*Problem requirements*
Please state how many lines of the records hold the string "Context", giving nothing but the number.

Collected data:

(* ===== verification/Enqueuer.v ===== *)
(** * The manifest enqueuer ([src/buffer/manifest.go], lines 260 to 375)

    [enqueueBatch] appends queue entries to a manifest that other processes
    append to as well: it reads the manifest, appends, and writes it back on
    the condition that the version it read is still current, starting over
    when it is not.

    The store is shared. Before each store call of the enqueuer the
    environment may act: [env k] is what the rest of the world does to the
    store before the [k]-th call. The model records the store before and after
    each call of the enqueuer ([w_calls]), which is what the atomicity theorem
    speaks of. The loop has no bound in the source; it runs here on fuel, and
    [enqueueBatch_terminates] shows how much is enough. *)

From S2P Require Import Prelude GoError Bytes Manifest ObjStore.

(** ** The conflict counter *)

Record conflictCounter := { writeCount : Z; conflictCount : Z }.

Definition recordWrite (c : conflictCounter) : conflictCounter :=
  {| writeCount := uint64 (writeCount c + 1); conflictCount := conflictCount c |}.
Definition recordConflict (c : conflictCounter) : conflictCounter :=
  {| writeCount := writeCount c; conflictCount := uint64 (conflictCount c + 1) |}.

Record enqueueItem := { item_Location : string; item_Metadata : list QueueMetadata }.

Definition item_entry (item : enqueueItem) : QueueEntry :=
  {| Sequence := 0; Location := item_Location item; Metadata := item_Metadata item |}.

(** The loop over the items: one [append] each, stopping at the first error. *)
Fixpoint appendAll (m : manifest) (items : list enqueueItem) : outcome manifest :=
  match items with
  | [] => Ret m
  | item :: items => m ← append m (item_entry item); appendAll m items
  end.

Section Enqueuer.
Context {St : Type} `{ObjectStore St}.

(** ** The shared store *)

Record world := {
  w_store : St;
  w_calls : list (St * St);  (** the store before and after each call *)
}.

Context (env : nat -> St -> St).

Definition call {A} (op : St -> St * outcome A) (w : world) : world * outcome A :=
  let s := env (length (w_calls w)) (w_store w) in
  let sr := op s in
  ({| w_store := sr.1; w_calls := w_calls w ++ [(s, sr.1)] |}, sr.2).

(** ** Operations *)

Record manifestEnqueuer := { manifestPath : string; counter : conflictCounter }.

Definition newManifestEnqueuer (path : string) : manifestEnqueuer :=
  {| manifestPath := path; counter := {| writeCount := 0; conflictCount := 0 |} |}.

Definition readManifest (p : manifestEnqueuer) (w : world)
    : world * outcome (manifest * option Version) :=
  let '(w, result) := call (fun s => Get s (manifestPath p)) w in
  match result with
  | Fail err =>
      if errors_Is err ErrNotFound then (w, Ret (emptyManifest, None))
      else (w, Fail (storageErr (error_message err)))
  | Panic => (w, Panic)
  | Ret r => (w, m ← manifestFromBytes (Data r); Ret (m, Some (Ver r)))
  end.

(** The result of a run of the loop: [None] when the fuel ran out, otherwise
    the number of conflicts retried and the error, if any. *)
Definition enqueueResult : Type := option (Z * outcome unit).

Fixpoint enqueueLoop (fuel : nat) (items : list enqueueItem) (p : manifestEnqueuer) (w : world)
    (conflicts : Z) : manifestEnqueuer * world * enqueueResult :=
  match fuel with
  | O => (p, w, None)
  | S fuel =>
      let '(w, read) := readManifest p w in
      match mv ← read; m ← appendAll mv.1 items; data ← toBytes m; Ret (data, mv.2) with
      | Fail err => (p, w, Some (conflicts, Fail err))
      | Panic => (p, w, Some (conflicts, Panic))
      | Ret (data, version) =>
          let p := {| manifestPath := manifestPath p; counter := recordWrite (counter p) |} in
          let '(w, put) := call (fun s => PutIfMatch s (manifestPath p) data version) w in
          match put with
          | Ret _ => (p, w, Some (conflicts, Ret tt))
          | Panic => (p, w, Some (conflicts, Panic))
          | Fail err =>
              if errors_Is err ErrPreconditionFailed then
                let p := {| manifestPath := manifestPath p;
                            counter := recordConflict (counter p) |} in
                enqueueLoop fuel items p w (conflicts + 1)
              else (p, w, Some (conflicts, Fail (storageErr (error_message err))))
          end
      end
  end.

Definition enqueueBatch (fuel : nat) (items : list enqueueItem) (p : manifestEnqueuer)
    (w : world) : manifestEnqueuer * world * enqueueResult :=
  if len items =? 0 then (p, w, Some (0, Ret tt))
  else enqueueLoop fuel items p w 0.

End Enqueuer.
Arguments world : clear implicits.

(** ** Abstract specification

    A manifest is a list of entries with the next sequence number and the
    epoch; enqueueing appends the items in order, with consecutive sequence
    numbers. *)

Fixpoint sequence_from (next : Z) (items : list enqueueItem) : list QueueEntry :=
  match items with
  | [] => []
  | item :: items => sequenced next (item_entry item) :: sequence_from (uint64 (next + 1)) items
  end.

(** What the limits of the format demand of an item. *)
Definition item_wf (item : enqueueItem) : Prop := entry_wf (item_entry item).

Record manifest_state := { ms_entries : list QueueEntry; ms_next : Z; ms_epoch : Z }.

Definition manifest_state_wf (a : manifest_state) : Prop :=
  Forall entry_wf (ms_entries a) /\ is_uint32 (len (ms_entries a)) /\
  is_uint64 (ms_next a) /\ is_uint64 (ms_epoch a).

Definition spec_append (items : list enqueueItem) (a : manifest_state) : manifest_state :=
  {| ms_entries := ms_entries a ++ sequence_from (ms_next a) items;
     ms_next := uint64 (ms_next a + len items);
     ms_epoch := ms_epoch a |}.

Section Spec.
Context {St : Type} `{StoreContents St}.

(** The manifest at a path of the store: absent stands for empty. *)
Definition manifest_at (s : St) (path : string) (a : manifest_state) : Prop :=
  manifest_state_wf a /\
  match contents s path with
  | None => a = {| ms_entries := []; ms_next := 0; ms_epoch := 0 |}
  | Some (data, _) => data = serialize (ms_entries a) (ms_next a) (ms_epoch a)
  end.

(** The step of the specification: the items are appended, and nothing else
    in the store changes. *)
Definition appends (path : string) (items : list enqueueItem) (s s' : St) : Prop :=
  exists a, manifest_at s path a /\ manifest_at s' path (spec_append items a) /\
    forall q, q <> path -> contents s' q = contents s q.

(** Items within the limits of the format. *)
Definition fits (items : list enqueueItem) : Prop :=
  Forall item_wf items /\ items <> [] /\ is_int64 (len items).

(** What the last store call of an enqueue that ended with [err] does, for any
    items: it touches no object but the manifest. Only when the items are
    within the limits of the format and the manifest is one that the format
    describes is it known what becomes of the manifest: an entry of more than
    [MaxUint32] bytes is written with its length cut to 32 bits. *)
Definition enqueueEffect (path : string) (items : list enqueueItem) (s s' : St)
    (err : option error) : Prop :=
  (forall q, q <> path -> contents s' q = contents s q) /\
  (fits items -> forall a, manifest_at s path a ->
   match err with
   | None => appends path items s s'
   | Some _ => same_contents s s' \/ appends path items s s'
   end).
End Spec.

*Output of the exercise*
3